If you're less interested in the history of Cambridge than interesting stories, a fun passtime is to simply wait on one of the bridges over the Cam and listen to the profession punt tour guides. While there are some things along the Cam that it's generally agreed that there are certain things along the Backs that have interesting stories about them, there is virtually no consensus about what those stories actually are. For instance, the Clare College bridge contains a stone ball that is missing a wedge. Apparently, this is a boring stretch of the river, because every single tour guide has a different take on what this means - some will say there was a tax to pay on fully completed bridges, others will say that the builder wasn't paid and sabotaged the bridge out of vengeance.

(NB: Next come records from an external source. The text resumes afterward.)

(* ===== verification/HpetInit.v ===== *)
(** * hpet.c: hpet_init *)
From S2P Require Import Prelude Machine Str Pmm Slob Kstate VmProps Poll Acpi Ioapic IoapicProps Hpet HpetProps.

Section hpet_init.
Context `{Hardware}.
Context (s : kernel) (p addr gb : Z) (l : list Z).

(** Where the timer's registers are, by the firmware's table. *)
Definition hpet_base : Z := rd 8 (hpet (k_acpi s) + off_hpet_address) (smem s) +64 vmm_higher_half_offset (slob_pmm (k_slob s)).
Definition hpet_caps : io := MmioRead 8 (u64 (hpet_base + off_capabilities)).
Definition hpet_conf : io := MmioRead 8 (u64 (hpet_base + off_config)).
Definition hpet_timer0 : Z := u64 (hpet_base +64 (HPET_REG_TIMER_CFG + (HPET_REG_TIMER_SIZE *32 0))).
(** The length of a tick in femtoseconds, by the last of four reads in a row. *)
Definition tick_period : Z := u32 (Z.shiftr (device (replicate 3 hpet_caps ++ k_io s) hpet_caps `mod` 2 ^ 64) 32).
Definition hpet_found (f : Z) : hpet_globals :=
  HpetGlobals hpet_base hpet_base (hpet_base +64 HPET_REG_MAIN_COUNTER) f 0.

Lemma rmw_or_bits a mask st : exists v, mmio_or a mask st = Ret tt (after_io (rmw (u64 a) v) st) /\
  forall i, 0 <= i < 64 -> Z.testbit v i =
    Z.testbit (device (k_io st) (MmioRead 8 (u64 a))) i || Z.testbit mask i.
Proof.
  eexists. split; [reflexivity|]. intros i Hi. change (8 * 8) with 64.
  rewrite testbit_mod_pow2, Z.lor_spec, !testbit_mod_pow2 by lia. unfold u64. rewrite testbit_mod_pow2 by lia.
  by rewrite bool_decide_eq_true_2 by lia.
Qed.

(** During the initialisation: globals, log and accesses have changed. *)
Definition starting (h : hpet_globals) (lg : list log_entry) (t : list io) : kernel := set_k_hpet h (logged lg (after_io t s)).
Lemma starting_read h lg t a : mmio_read 8 a (starting h lg t) =
  Ret (device (t ++ k_io s) (MmioRead 8 (u64 a)) `mod` 2 ^ 64) (starting h lg (MmioRead 8 (u64 a) :: t)).
Proof. done. Qed.
Lemma starting_log h lg t fmt args : kprintf fmt args (starting h lg t) = Ret tt (starting h (Log fmt args :: lg) t).
Proof. done. Qed.
Lemma starting_mod h lg t f : mod_hpet f (starting h lg t) = Ret tt (starting (f h) lg t).
Proof. done. Qed.
Lemma starting_get h lg t f : hpet_get f (starting h lg t) = Ret (f h) (starting h lg t).
Proof. done. Qed.
Lemma starting_timer h lg t : base_addr h = hpet_base ->
  _timer_config_reg 0 (starting h lg t) = Ret hpet_timer0 (starting h lg t).
Proof. intros E. unfold hpet_timer0, _timer_config_reg. rewrite (bind_ret_eq _ _ _ _ _ (starting_get _ _ _ _)), E. by rewrite (u64_small (_ +64 _)) by apply u64_range. Qed.
Lemma starting_line h lg : irq_line_ok p addr gb l 0 s -> irq_line_ok p addr gb l 0 (starting h lg []).
Proof. intros [K1 K2 K3 K4 K5]. by split. Qed.
Lemma starting_or h lg t a mask : exists v, mmio_or a mask (starting h lg t) = Ret tt (starting h lg (rmw (u64 a) v ++ t)) /\
  forall i, 0 <= i < 64 -> Z.testbit v i = Z.testbit (device (t ++ k_io s) (MmioRead 8 (u64 a))) i || Z.testbit mask i.
Proof. exact (rmw_or_bits a mask (starting h lg t)). Qed.

Hypothesis Htable : region (hpet (k_acpi s) + off_hpet_address) 8 (smem s).

Ltac start_step := first
  [ rewrite (bind_ret_eq _ _ _ _ _ (starting_log _ _ _ _ _)) | rewrite (bind_ret_eq _ _ _ _ _ (starting_mod _ _ _ _))
  | rewrite (bind_ret_eq _ _ _ _ _ (starting_get _ _ _ _)) | rewrite (bind_ret_eq _ _ _ _ _ (starting_read _ _ _ _)) ].

(** The reads before the timer is configured. *)
Definition hpet_reads : list io := [MmioRead 8 hpet_timer0; hpet_conf; hpet_conf] ++ replicate 4 hpet_caps.

(** The second half of hpet_init, from the frequency on. *)
Definition hpet_configure : M kernel unit :=
  mod_hpet (set_hpet_frequency (FEMTOSECS_PER_SEC `div` tick_period)) ;;
  f ← hpet_get hpet_frequency;
  kprintf ("  HPET Frequency: %d" +:+ nl) [KNum f] ;;
  kprintf ("HPET Config:" +:+ nl) [] ;;
  c ← mmio_read 8 (hpet_base + off_config);
  kprintf ("  HPET Legacy Replacement Route Supported: %d" +:+ nl) [KNum (Z.land (Z.shiftr c 1) 1)] ;;
  c ← mmio_read 8 (hpet_base + off_config);
  kprintf ("  HPET Overall Enable: %d" +:+ nl) [KNum (Z.land c 1)] ;;
  timer_config ← _timer_config_reg 0;
  mmio_read 8 timer_config ;;
  mmio_or timer_config (Z.shiftl 0 9) ;;
  mmio_or timer_config (Z.shiftl 1 3) ;;
  mmio_or timer_config (Z.shiftl 1 2) ;;
  id ← gets (fun s => bsp_lapic_id (k_lapic s));
  ioapic_redirect_irq id TIMER_VECTOR 0 true ;;
  mod_hpet (set__ticks 0).
Definition timer0_read : io := MmioRead 8 hpet_timer0.
Definition or_bit (t : list io) (v : Z) (k : option Z) : Prop :=
  forall i, 0 <= i < 64 -> Z.testbit v i = Z.testbit (device (t ++ k_io s) timer0_read) i || bool_decide (k = Some i).
Lemma hpet_init_ok :
  if tick_period =? 0 then hpet_init s = Fault DivByZero
  else irq_line_ok p addr gb l 0 s ->
    exists v1 v2 v3 lg, let t1 := rmw hpet_timer0 v1 ++ hpet_reads in
      let t2 := rmw hpet_timer0 v2 ++ t1 in let t3 := rmw hpet_timer0 v3 ++ t2 in
      hpet_init s = Ret tt (starting (hpet_found (FEMTOSECS_PER_SEC `div` tick_period)) lg
        (irq_redirect addr gb 0 TIMER_VECTOR s t3 ++ t3)) /\
      or_bit hpet_reads v1 None /\ or_bit t1 v2 (Some 3) /\ or_bit t2 v3 (Some 2).
Proof.
  assert (E : exists lg, hpet_init s = ((if tick_period =? 0 then fail DivByZero else mret tt) ;; hpet_configure) (starting
    (HpetGlobals hpet_base hpet_base (hpet_base +64 HPET_REG_MAIN_COUNTER) (hpet_frequency (k_hpet s)) (_ticks (k_hpet s)))
    lg (replicate 4 hpet_caps))).
  { unfold hpet_init. erewrite bind_ret_eq; [|reflexivity]. erewrite bind_ret_eq; [|reflexivity].
  erewrite bind_ret_eq; [|apply load_ok; exact Htable]. erewrite bind_ret_eq; [|reflexivity].
  match goal with |- context [mbind ?f (mod_hpet ?g) ?st] =>
    change st with (starting (k_hpet s) (Log ("HPET Initializing..." +:+ nl) [] :: klog (get_mach s)) []) end.
  match goal with |- context [mod_hpet (set_base_addr ?b)] => change b with hpet_base end.
  do 5 start_step. set (h := set_hpet_main_counter _ _).
  assert (Eh : h = HpetGlobals hpet_base hpet_base (hpet_base +64 HPET_REG_MAIN_COUNTER) (hpet_frequency (k_hpet s)) (_ticks (k_hpet s))) by reflexivity.
  clearbody h. rewrite Eh. clear Eh h. set (h := HpetGlobals _ _ _ _ _). cbn [base_addr].
  repeat start_step. cbn [hpet_regs h]. fold hpet_caps.
    change (u32 (Z.shiftr (device ([hpet_caps; hpet_caps; hpet_caps] ++ k_io s) hpet_caps `mod` 2 ^ 64) 32)) with tick_period.
    match goal with |- context [starting h ?lg ?t] => exists lg; change t with (replicate 4 hpet_caps) end.
    unfold hpet_configure. generalize tick_period. intros tp. reflexivity. }
  destruct E as [lg0 E]. rewrite E. clear E. destruct (Z.eqb_spec tick_period 0) as [_|Hp]; [done|]. intros Hl.
  rewrite (bind_ret_eq (mret tt) _ _ tt _ eq_refl). unfold hpet_configure.
  set (h := HpetGlobals _ _ _ _ _). repeat start_step. cbn [hpet_regs h]. fold hpet_conf.
  set (h' := set_hpet_frequency _ h). match goal with |- context [starting h' ?lg _] => set (lg1 := lg) end.
  rewrite (bind_ret_eq _ _ _ _ _ (starting_timer h' lg1 _ eq_refl)), (bind_ret_eq _ _ _ _ _ (starting_read _ _ _ _)).
  assert (Eu : u64 hpet_timer0 = hpet_timer0) by (apply u64_small, u64_range). rewrite Eu.
  destruct (starting_or h' lg1 hpet_reads hpet_timer0 (Z.shiftl 0 9)) as (v1 & E1 & B1). rewrite Eu in E1, B1.
  rewrite (bind_ret_eq _ _ _ _ _ E1). set (t1 := rmw hpet_timer0 v1 ++ hpet_reads).
  destruct (starting_or h' lg1 t1 hpet_timer0 (Z.shiftl 1 3)) as (v2 & E2 & B2). rewrite Eu in E2, B2.
  rewrite (bind_ret_eq _ _ _ _ _ E2). set (t2 := rmw hpet_timer0 v2 ++ t1) in *.
  destruct (starting_or h' lg1 t2 hpet_timer0 (Z.shiftl 1 2)) as (v3 & E3 & B3). rewrite Eu in E3, B3.
  rewrite (bind_ret_eq _ _ _ _ _ E3). set (t3 := rmw hpet_timer0 v3 ++ t2) in *.
  erewrite bind_ret_eq; [|reflexivity].
  destruct (irq_redirect_ok p addr gb l 0 TIMER_VECTOR (starting h' lg1 []) t3) as (lg2 & E);
    [done|done|by apply starting_line|].
  change (after_io t3 (starting h' lg1 [])) with (starting h' lg1 t3) in E.
  change (bsp_lapic_id (k_lapic (starting h' lg1 []))) with (bsp_lapic_id (k_lapic (starting h' lg1 t3))) in E.
  change (irq_redirect addr gb 0 TIMER_VECTOR (starting h' lg1 []) t3) with (irq_redirect addr gb 0 TIMER_VECTOR s t3) in E.
  rewrite (bind_ret_eq _ _ _ _ _ E). exists v1, v2, v3, lg2. split; [reflexivity|].
  unfold or_bit, timer0_read. split_and!; intros i Hi.
  - rewrite B1 by done. f_equal. change (Z.shiftl 0 9) with 0. by rewrite Z.bits_0, bool_decide_eq_false_2.
  - rewrite B2, testbit_one_shift by lia. f_equal. apply bool_decide_ext. split; congruence.
  - rewrite B3, testbit_one_shift by lia. f_equal. apply bool_decide_ext. split; congruence.
Qed.

End hpet_init.

(** C36: the timer is found and set up. With the firmware's table, hpet_init
    takes its register addresses from it and the frequency, 10^15 over the tick
    period, from the capability register; it reads that register four times,
    then turns on, bit by bit and leaving the others as read, timer 0's periodic
    mode and its interrupt, and routes IRQ 0 to the timer's vector; these are
    its only accesses, and memory is unchanged. A period of zero divides by
    zero, and where acpi_init found no table it reads through NULL. *)
Theorem hpet_init_starts `{Hardware} s p addr gb l :
  if hpet (k_acpi s) =? 0 then
    smem s !! off_hpet_address = None -> hpet_init s = Fault (Unmapped off_hpet_address)
  else
    region (hpet (k_acpi s) + off_hpet_address) 8 (smem s) ->
    if tick_period s =? 0 then hpet_init s = Fault DivByZero
    else irq_line_ok p addr gb l 0 s ->
      exists v1 v2 v3 s', let t1 := rmw (hpet_timer0 s) v1 ++ hpet_reads s in
        let t2 := rmw (hpet_timer0 s) v2 ++ t1 in let t3 := rmw (hpet_timer0 s) v3 ++ t2 in
        hpet_init s = Ret tt s' /\
        k_hpet s' = hpet_found s (FEMTOSECS_PER_SEC `div` tick_period s) /\
        k_io s' = irq_redirect addr gb 0 TIMER_VECTOR s t3 ++ t3 ++ k_io s /\ smem s' = smem s /\
        or_bit s (hpet_reads s) v1 None /\ or_bit s t1 v2 (Some 3) /\ or_bit s t2 v3 (Some 2).
Proof.
  destruct (Z.eqb_spec (hpet (k_acpi s)) 0) as [Hz|_].
  - intros Hn. unfold hpet_init. do 2 (erewrite bind_ret_eq; [|reflexivity]).
    change (hpet (k_acpi (set_mach _ s))) with (hpet (k_acpi s)). rewrite Hz.
    unfold mbind, M_bind. rewrite load_unmapped; [done|]. intros Hr.
    destruct (Hr off_hpet_address) as [v Hv]; [unfold off_hpet_address; lia|].
    change (smem s !! off_hpet_address = Some v) in Hv. by rewrite Hn in Hv.
  - intros Hr. pose proof (hpet_init_ok s p addr gb l Hr) as Hok. destruct (tick_period s =? 0); [done|].
    intros Hl. destruct (Hok Hl) as (v1 & v2 & v3 & lg & E & B1 & B2 & B3). exists v1, v2, v3. eexists.
    split; [exact E|]. split; [reflexivity|]. split; [|by split_and!].
    cbn [k_io starting set_k_hpet logged set_mach kernel_machine set_k_slob after_io set_k_io]. by rewrite <- app_assoc.
Qed.

(** The I/O APIC of [IoapicProps] and a timer of 100 MHz whose table is at 1000. *)
#[local] Instance hpet_hardware : Hardware := {|
  device _ a := match a with MmioRead 8 _ => 10000000 * 2 ^ 32 | _ => 0x170020 end;
  cpuid_regs _ _ := (0, 0, 0, 0); stale_eax := 0; patience := 4 |}.
Definition hpet_table_mem : memory := wr 8 1044 0xFED00000 (zeros 1000 56) ∪ ioapic_mem 2.
Definition hpet_kernel (m : memory) : kernel :=
  set_k_acpi (AcpiGlobals 0 0 0 0 1000 0 0 [64; 0] [80; 0]) (kernel_at m (2 ^ 47) 0 40).

Lemma hpet_init_starts_witness :
  exists s', hpet_init (hpet_kernel hpet_table_mem) = Ret tt s' /\ hpet_frequency (k_hpet s') = 100000000 /\
    hpet_regs (k_hpet s') = 2 ^ 47 + 0xFED00000.
Proof.
  assert (R1 : region 1000 56 hpet_table_mem) by (unfold hpet_table_mem; apply region_union_l, region_wr, region_zeros).
  assert (R2 : region 64 32 hpet_table_mem) by (unfold hpet_table_mem; apply region_union_r; by apply ioapic_mem_region).
  assert (V : rd 8 1044 hpet_table_mem = 0xFED00000 /\ rd 4 68 hpet_table_mem = 0xFEC00000 /\ rd 4 72 hpet_table_mem = 0 /\
    iso_route hpet_table_mem 0 [80; 0] = (2, 0xF)) by (split_and!; vm_compute; reflexivity).
  revert R1 R2 V. generalize hpet_table_mem. intros m R1 R2 (V1 & V2 & V3 & V4).
  assert (Ep : tick_period (hpet_kernel m) = 10000000) by (vm_compute; reflexivity).
  pose proof (hpet_init_starts (hpet_kernel m) 64 0xFEC00000 0 [0]) as Hh.
  change (hpet (k_acpi (hpet_kernel m))) with 1000 in Hh. rewrite Ep in Hh. cbn [Z.eqb] in Hh.
  destruct Hh as (v1 & v2 & v3 & s' & E & Eh & _).
  - change (smem (hpet_kernel m)) with m. apply (region_sub _ _ _ _ _ R1); unfold off_hpet_address; lia.
  - split.
    + apply Forall_cons. split; [|by apply Forall_singleton]. intros _. apply (region_sub _ _ _ _ _ R2); lia.
    + reflexivity.
    + split; [done|apply (region_sub _ _ _ _ _ R2); lia|exact V2|exact V3].
    + done.
    + intros t. change (irq_route 0 (hpet_kernel m)) with (iso_route m 0 [80; 0]). rewrite V4.
      change (last_line 0xFEC00000 (after_io t (hpet_kernel m))) with 23. by vm_compute.
  - exists s'. split; [exact E|]. rewrite Eh. split; [reflexivity|].
    change (rd 8 1044 m +64 2 ^ 47 = 2 ^ 47 + 0xFED00000). rewrite V1. reflexivity.
Defined.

The mathematical bridge, nails and all

When you pass another bridge in Queen's College, known as the mathematical bridge, some guides will try to persuade you that Newton himself, in the midst of a metal shortage, constructed the bridge out of wood without any nails, despite the fact that nothing about Newton would lead you to believe him to be an exceptional bridge engineer. If you brought up the fact that the bridge obviously contains nails now, they would tell you that it later needed repairs and was disassembled, but no one could figure out how to put it together again without using nails. It combines a ridiculous unprovable assertion with a deity-like glorification of a Cambridge icon - everything you need for a good punt story. The truth is that most of these stories are lost in history; things are the way they are because they've always been that way (we haven't even started using oars, for crying out loud!). If you enjoy romanticized versions of history, stop by sometime and I will punt you up and down the river with even more ridiculous stories than these.

Or maybe I'll just keep posting them here.